Used to grow microbes in optimum conditions on a large scale to produce antibiotics, enzymes etc.
Sensors/probes
Used to monitor conditions inside a fermenter, so that optimum conditions can be maintained.
Information is fed back to a computer which can alter factors such as the flow rate of cooling water, to adjust the temperature inside the fermenter.
Paddle/stirrer
Blades inside a fermenter that are driven by a motor.
Stirs the culture to prevent the cells from sinking or settling.
Growth
The rate of production of new cells is faster than the rate of cell breakdown, resulting in an increase in biomass (living tissue).
Measuring microbial growth
The cells in samples taken from the culture are dried and weighed to measure biomass.
Alternatively, cell numbers in a known volume can be counted using a haemocytometer.

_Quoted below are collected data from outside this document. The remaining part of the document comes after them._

(* ===== verification/ReassemblyRun.v ===== *)
(** * A conversation, reassembled

    Both sides of a TCP connection send the packets of a byte stream, in any
    order, with repetitions and overlaps. The file proves that the assembler
    hands the stream of each side exactly the bytes that were sent, from the
    first one to the first one that is still missing, whatever pages [sync.Pool]
    hands out. *)

From S2P Require Import Prelude Flows BaseLayers Tcp TcpCheck Capture Links Reassembly ReassemblyQueue ReassemblyHeap ReassemblyHalf ReassemblyData.

(** ** What a side sends *)

(** The bytes that one side sends, after the SYN with sequence number [isn]. *)
Record side : Type := mkSide { isn : Z; sent : bytes }.

Definition first_seq (sd : side) : Z := isn sd + 1.
Definition last_seq (sd : side) : Z := isn sd + 1 + len (sent sd).

(** The sequence numbers of a side do not wrap. *)
Definition side_ok (sd : side) : Prop := window (isn sd) (last_seq sd).

(** A packet of the side: its SYN, or some of its bytes in their place. *)
Definition conforms (sd : side) (t : TCP) : Prop :=
  RST t = false ∧ FIN t = false ∧
  if SYN t then Seq t = isn sd ∧ Payload (base t) = []
  else first_seq sd <= Seq t ∧ Seq t + len (Payload (base t)) <= last_seq sd ∧
       ∀ x b, byte_at (Seq t) (Payload (base t)) x = Some b → byte_at (first_seq sd) (sent sd) x = Some b.

(** The packet [t] has the byte at position [x]. *)
Definition carries (x : Z) (t : TCP) : bool :=
  negb (SYN t) && (Seq t <=? x) && (x <? Seq t + len (Payload (base t))).

Definition known (x : Z) (ts : list TCP) : bool := existsb (carries x) ts.
Definition started (ts : list TCP) : bool := existsb SYN ts.

Lemma known_app x ts t : known x (ts ++ [t]) = known x ts || carries x t.
Proof. unfold known. rewrite existsb_app. cbn. by rewrite orb_false_r. Qed.
Lemma started_app ts t : started (ts ++ [t]) = started ts || SYN t.
Proof. unfold started. rewrite existsb_app. cbn. by rewrite orb_false_r. Qed.

Lemma conforms_byte sd t x : conforms sd t → SYN t = false →
  byte_at (Seq t) (Payload (base t)) x = if carries x t then byte_at (first_seq sd) (sent sd) x else None.
Proof.
  intros (_ & _ & H) Hs. unfold carries. rewrite Hs in *. destruct H as (H1 & H2 & H3). cbn [negb andb].
  destruct (byte_at (Seq t) (Payload (base t)) x) as [b|] eqn:E.
  - pose proof (byte_at_Some _ _ _ _ E). apply H3 in E. rewrite E.
    by rewrite (proj2 (Z.leb_le _ _)), (proj2 (Z.ltb_lt _ _)) by lia.
  - apply byte_at_None in E. destruct (_ && _) eqn:Hb; [lia|done].
Qed.

(** A packet with the bytes of the side from position [i] on. *)
Lemma conforms_slice sd t i : RST t = false → FIN t = false → SYN t = false →
  Seq t = first_seq sd + Z.of_nat i →
  take (length (Payload (base t))) (drop i (sent sd)) = Payload (base t) →
  (i + length (Payload (base t)) <= length (sent sd))%nat → conforms sd t.
Proof.
  intros Hr Hf Hs Hseq Hp Hl. split; [done|]. split; [done|]. rewrite Hs, Hseq. set (p := Payload (base t)) in *.
  split; [lia|]. split; [unfold last_seq, first_seq, len; lia|]. intros x b Hb.
  pose proof (byte_at_Some _ _ _ _ Hb) as Hx. unfold byte_at in *.
  destruct (Z.leb_spec (first_seq sd) x); [|lia]. destruct (Z.leb_spec (first_seq sd + Z.of_nat i) x); [|lia].
  rewrite <-Hp, lookup_take in Hb. case_decide; [|done]. rewrite lookup_drop in Hb. rewrite <-Hb. f_equal. lia.
Qed.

Mean generation time (doubling time)
The time taken for a population of micro-organisms to double in number.
Semi-logarithmic graph paper
Has a normal linear scale along the x-axis and a logarithmic scale along the y-axis. (1-10, 10-100, 100-1000 etc)
This allows a large range of values to be plotted.
Microbial populations increase rapidly and are difficult to plot on a normal graph.
Phases of growth
The pattern shown by microbial populations in culture, when number of viable cells is plotted on semi-log graph paper against time.
Shows population growth in 4 phases - lag, log, stationary, death
Lag phase
Small or no increase in cell number - the graph remains low and level.
The cells adjust to the growth medium, and their metabolic rate increases as they induce enzymes to prepare for growth.